Over the past century, however, a wide variety of human drivers (e.g. construction of dams, overharvesting) has interacted with natural forces (e.g. climate variability) to cause massive population declines in Pacific salmon populations, such that many stocks are now listed as threatened or endangered under the U.S. Endangered Species Act (Good, Waples & Adams 2005). Moreover, for Chinook salmon (O. tshawytscha) populations in the Snake River basin of Idaho, USA, previous analyses have shown that synchrony among populations in reproductive adult abundance (Isaak et al. 2003) has increased from the 1960s to the present, potentially increasing extinction risk by reducing the variance-dampening portfolio effect. Despite very low numbers, density-dependent survival has been observed in Chinook salmon (O. tshawytscha) populations within the freshwater portion of their life cycle (Achord, Levin & Zabel 2003; Walters, Copeland & Venditti 2013). Theory suggests that local density dependence may weaken the synchrony among populations driven by either dispersal or correlated environmental forcing (i.e. the ‘Moran effect’), particularly if the strength of density dependence varies spatially (Liebhold, Koenig & Bjørnstad 2004).

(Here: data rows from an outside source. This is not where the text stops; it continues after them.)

(* ===== verification/Acceptor.v ===== *)
(** * Acceptor: src/mynetlib/net/Acceptor.h, Acceptor.cc and sockets::accept

    The listening socket and the spare descriptor that lets it refuse
    connections when the process has none left. The kernel's descriptor table
    and the backlog of the listening socket are an abstract state with the
    documented laws of accept(2), open(2) and close(2). *)

From stdpp Require Import gmap.
From S2P Require Import Prelude Channel Connector.

Definition EMFILE : Z := 24.
Definition EPROTO : Z := 71.
Definition ECONNABORTED : Z := 103.

(** The kernel seen through one listening socket: [fds] are the open
    descriptors, [limit] is RLIMIT_NOFILE and [backlog] holds the peers whose
    connections wait to be accepted. *)
Class FdKernel (K : Type) : Type := {
  k_accept : K -> (Z + Z) * K;
  k_open : K -> (Z + Z) * K;
  k_close : Z -> K -> K;
  fds : K -> gset Z;
  limit : K -> nat;
  backlog : K -> list Z;
}.

(** accept(2) and open(2) need a free descriptor and take it; accept(2)
    takes the oldest connection; close(2) frees the descriptor. *)
Class FdKernelLaws (K : Type) `{!FdKernel K} : Prop := {
  accept_full : forall k, (limit k <= size (fds k))%nat -> k_accept k = (inr EMFILE, k);
  accept_none : forall k, (size (fds k) < limit k)%nat -> backlog k = [] -> k_accept k = (inr EAGAIN, k);
  accept_one : forall k x xs, (size (fds k) < limit k)%nat -> backlog k = x :: xs ->
    exists fd k', k_accept k = (inl fd, k') /\ 0 <= fd /\ ~ (fd ∈ fds k) /\
      fds k' = {[fd]} ∪ fds k /\ backlog k' = xs /\ limit k' = limit k;
  open_ok : forall k, (size (fds k) < limit k)%nat ->
    exists fd k', k_open k = (inl fd, k') /\ 0 <= fd /\ ~ (fd ∈ fds k) /\
      fds k' = {[fd]} ∪ fds k /\ backlog k' = backlog k /\ limit k' = limit k;
  close_fds : forall fd k, fds (k_close fd k) = fds k ∖ {[fd]};
  close_backlog : forall fd k, backlog (k_close fd k) = backlog k;
  close_limit : forall fd k, limit (k_close fd k) = limit k;
}.

Record Acceptor : Type := mkAcceptor {
  acceptSocket_ : Z;
  acceptChannel_ : Channel;
  listenning_ : bool;
  idleFd_ : Z;
}.

Section Acceptor.

Context {K : Type} `{!FdKernel K}.

(** [sockets::accept]: errors other than the expected ones are fatal. *)
Definition sockets_accept (k : K) : outcome ((Z + Z) * K) :=
  match k_accept k with
  | (inl connfd, k') => Ok (inl connfd, k')
  | (inr savedErrno, k') =>
      if bool_decide (savedErrno ∈ [EAGAIN; ECONNABORTED; EINTR; EPROTO; EPERM; EMFILE])
      then Ok (inr savedErrno, k') else Fail Fatal
  end.

(** A descriptor as the C functions return it: -1 after an error. *)
Definition c_fd (r : Z + Z) : Z := match r with inl fd => fd | inr _ => -1 end.

(** The constructor on the listening socket [sockfd], which
    createNonblockingOrDie and bindOrDie made. *)
Definition Acceptor_ctor (sockfd : Z) (k : K) : outcome (Acceptor * K) :=
  let ch := set_callback ReadCallback (Channel_ctor sockfd) in
  let '(r, k1) := k_open k in
  c_assert (0 <=? c_fd r);;
  Ok (mkAcceptor sockfd ch false (c_fd r), k1).

Definition Acceptor_dtor (a : Acceptor) (k : K) : outcome K :=
  chan_remove (chan_disableAll (acceptChannel_ a));;
  Ok (k_close (idleFd_ a) k).

Definition listen (a : Acceptor) : Acceptor :=
  mkAcceptor (acceptSocket_ a)
    (set_added true (set_events (Z.lor (events_ (acceptChannel_ a)) kReadEvent) (acceptChannel_ a)))
    true (idleFd_ a).

(** [handleRead]; the last component is the descriptor given to
    [newConnectionCallback_], if any. *)
Definition handleRead (has_cb : bool) (a : Acceptor) (k : K) : outcome (Acceptor * K * option Z) :=
  '(r, k1) ← sockets_accept k;
  match r with
  | inl connfd =>
      if has_cb then Ok (a, k1, Some connfd) else Ok (a, k_close connfd k1, None)
  | inr errno =>
      if errno =? EMFILE then
        let k2 := k_close (idleFd_ a) k1 in
        let '(r2, k3) := k_accept k2 in
        let k4 := k_close (c_fd r2) k3 in
        let '(r3, k5) := k_open k4 in
        Ok (mkAcceptor (acceptSocket_ a) (acceptChannel_ a) (listenning_ a) (c_fd r3), k5, None)
      else Ok (a, k1, None)
  end.

Context `{!FdKernelLaws K}.

(** The spare descriptor is one of the process's. *)
Definition acceptor_inv (a : Acceptor) (k : K) : Prop :=
  0 <= idleFd_ a /\ idleFd_ a ∈ fds k /\ (size (fds k) <= limit k)%nat /\ Forall (Z.le 0) (elements (fds k)).

Lemma size_close fd k : fd ∈ fds k -> size (fds (k_close fd k)) = (size (fds k) - 1)%nat.
Proof.
  intros H. rewrite close_fds, size_difference by set_solver. by rewrite size_singleton.
Qed.

Lemma elements_nonneg (X Y : gset Z) : Y ⊆ X -> Forall (Z.le 0) (elements X) -> Forall (Z.le 0) (elements Y).
Proof. rewrite !Forall_forall. setoid_rewrite elem_of_elements. set_solver. Qed.

Lemma sockets_accept_full k : (limit k <= size (fds k))%nat -> sockets_accept k = Ok (inr EMFILE, k).
Proof. intros H. unfold sockets_accept. rewrite accept_full by done. by rewrite bool_decide_eq_true_2 by set_solver. Qed.

Lemma handleRead_full a k : (limit k <= size (fds k))%nat ->
  handleRead true a k =
    (let '(r2, k3) := k_accept (k_close (idleFd_ a) k) in
     let '(r3, k5) := k_open (k_close (c_fd r2) k3) in
     Ok (mkAcceptor (acceptSocket_ a) (acceptChannel_ a) (listenning_ a) (c_fd r3), k5, None)).
Proof. intros H. unfold handleRead. rewrite sockets_accept_full by done. done. Qed.

(** HandleRead always makes progress, also when the process has run out
    of descriptors. With a free one, the oldest waiting connection is
    accepted and handed over. With none left, the spare descriptor is given
    up, the oldest connection is accepted and closed at once, and a spare
    descriptor is held again: the number of open descriptors is unchanged,
    so the level-triggered poller does not report the same connection for
    ever. *)
Lemma acceptor_progress (a : Acceptor) (k : K) (x : Z) (xs : list Z) :
  acceptor_inv a k -> backlog k = x :: xs ->
  exists a' k' o, handleRead true a k = Ok (a', k', o) /\ backlog k' = xs /\ acceptor_inv a' k' /\
    ((size (fds k) < limit k)%nat -> exists fd, o = Some fd /\ ~ (fd ∈ fds k) /\ fds k' = {[fd]} ∪ fds k /\ a' = a) /\
    (size (fds k) = limit k -> o = None /\ size (fds k') = size (fds k)).
Proof.
  intros (Hpos & Hin & Hsz & Hnn) Hb.
  destruct (decide (size (fds k) < limit k)%nat) as [Hlt|Hge].
  - destruct (accept_one k x xs Hlt Hb) as (fd & k' & E & Hfd & Hnew & Hf & Hb' & Hlim).
    unfold handleRead, sockets_accept. rewrite E. cbn.
    do 3 eexists. split; [done|]. split; [done|]. split; [|split; [by eauto|lia]].
    unfold acceptor_inv. rewrite Hf, Hlim, size_union, size_singleton by set_solver.
    split_and!; [done|set_solver|lia|]. rewrite Forall_forall. intros y. rewrite elem_of_elements.
    rewrite Forall_forall in Hnn. setoid_rewrite elem_of_elements in Hnn. set_solver.
  - assert (size (fds k) = limit k) as Hfull by lia. rewrite handleRead_full by lia.
    set (k2 := k_close (idleFd_ a) k).
    assert (size (fds k2) = (size (fds k) - 1)%nat) as Hs2 by (by apply size_close).
    assert (size (fds k) <> 0)%nat as Hnz by (intros H0%size_empty_inv; set_solver).
    assert (limit k2 = limit k) as Hl2 by apply close_limit.
    destruct (accept_one k2 x xs) as (fd & k3 & -> & Hfd & Hnew & Hf & Hb' & Hlim); [lia|by rewrite <- Hb; apply close_backlog|].
    cbn [c_fd]. set (k4 := k_close fd k3).
    assert (fds k4 = fds k2) as Hf4 by (unfold k4; rewrite close_fds, Hf; set_solver).
    assert (limit k4 = limit k) as Hl4 by (unfold k4; by rewrite close_limit, Hlim).
    destruct (open_ok k4) as (fd' & k5 & -> & Hfd' & Hnew' & Hf5 & Hb5 & Hl5); [rewrite Hf4; lia|].
    cbn [c_fd]. do 3 eexists. split; [done|].
    assert (size (fds k5) = size (fds k)) as Hs5.
    { rewrite Hf5, size_union, size_singleton, Hf4 by set_solver. lia. }
    split_and!; [rewrite Hb5; unfold k4; by rewrite close_backlog|..|lia|done].
    unfold acceptor_inv. cbn. rewrite Hs5, Hl5. split_and!; [done|set_solver|lia|].
    rewrite Hf5, Hf4. unfold k2. rewrite close_fds, Forall_forall. intros y. rewrite elem_of_elements.
    rewrite Forall_forall in Hnn. setoid_rewrite elem_of_elements in Hnn. set_solver.
Qed.

End Acceptor.

(** ** A kernel with these laws *)

Record table : Type := mkTable { t_fds : gset Z; t_limit : nat; t_backlog : list Z }.

Definition next_fd (t : table) : Z := foldr Z.max (-1) (elements (t_fds t)) + 1.

Definition take_fd (t : table) (b : list Z) : (Z + Z) * table :=
  (inl (next_fd t), mkTable ({[next_fd t]} ∪ t_fds t) (t_limit t) b).

#[local] Instance table_kernel : FdKernel table := {
  k_accept := fun t =>
    if decide (t_limit t <= size (t_fds t))%nat then (inr EMFILE, t)
    else match t_backlog t with [] => (inr EAGAIN, t) | _ :: xs => take_fd t xs end;
  k_open := fun t => if decide (t_limit t <= size (t_fds t))%nat then (inr EMFILE, t) else take_fd t (t_backlog t);
  k_close := fun fd t => mkTable (t_fds t ∖ {[fd]}) (t_limit t) (t_backlog t);
  fds := t_fds; limit := t_limit; backlog := t_backlog }.

Lemma foldr_max_ge l : -1 <= foldr Z.max (-1) l /\ Forall (fun x => x <= foldr Z.max (-1) l) l.
Proof.
  induction l as [|x l [IH1 IH2]]; cbn; [split; [lia|constructor]|]. split; [lia|].
  constructor; [lia|]. eapply Forall_impl; [exact IH2|]. cbn. lia.
Qed.

Lemma next_fd_fresh t : 0 <= next_fd t /\ ~ (next_fd t ∈ t_fds t).
Proof.
  unfold next_fd. destruct (foldr_max_ge (elements (t_fds t))) as [H1 H2]. split; [lia|].
  intros H%elem_of_elements. rewrite Forall_forall in H2. specialize (H2 _ H). cbn in H2. lia.
Qed.

#[local] Instance table_laws : FdKernelLaws table.
Proof.
  split; cbn.
  - intros k H. by rewrite decide_True.
  - intros k H Hb. rewrite decide_False by lia. by rewrite Hb.
  - intros k x xs H Hb. rewrite decide_False by lia. rewrite Hb. unfold take_fd.
    pose proof (next_fd_fresh k) as [? ?]. do 2 eexists. by split_and!.
  - intros k H. rewrite decide_False by lia. unfold take_fd.
    pose proof (next_fd_fresh k) as [? ?]. do 2 eexists. by split_and!.
  - done.
  - done.
  - done.
Qed.

(** A process with a limit of four descriptors, all of them used. *)
Definition demo_table : table := mkTable {[0; 1; 2; 3]} 4 [77; 78].
Definition demo_acceptor : Acceptor := mkAcceptor 2 (Channel_ctor 2) true 3.

Lemma acceptor_progress_witness :
  exists a' k' o, handleRead true demo_acceptor demo_table = Ok (a', k', o) /\ backlog k' = [78] /\
    o = None /\ size (fds k') = 4%nat.
Proof.
  destruct (acceptor_progress demo_acceptor demo_table 77 [78]) as (a' & k' & o & E & Hb & _ & _ & Hfull).
  - split_and!; [vm_compute; discriminate|apply (bool_decide_unpack _); vm_compute; exact I| |].
    + vm_compute. repeat constructor.
    + apply (bool_decide_unpack _). vm_compute. exact I.
  - reflexivity.
  - destruct (Hfull ltac:(vm_compute; reflexivity)) as [Ho Hs].
    exists a', k', o. split; [exact E|]. split; [exact Hb|]. split; [exact Ho|].
    rewrite Hs. vm_compute. reflexivity.
Defined.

We are therefore interested in whether and to what degree spatial variation can buffer populations at low abundance against years of poor juvenile productivity (i.e. fecundity and juvenile survival). Spatial variability will buffer populations if temporal fluctuations are not synchronized among populations, but will have little benefit if temporal fluctuations are synchronous. Thus, we estimate the relative magnitude of spatial, synchronous and asynchronous temporal variability in juvenile productivity using counts of breeding Chinook salmon and their offspring over 25 years from 15 populations in central Idaho, USA. We additionally explore whether there is evidence for density-dependent productivity in these heavily depleted populations, and, if so, whether density dependence varies spatially or temporally.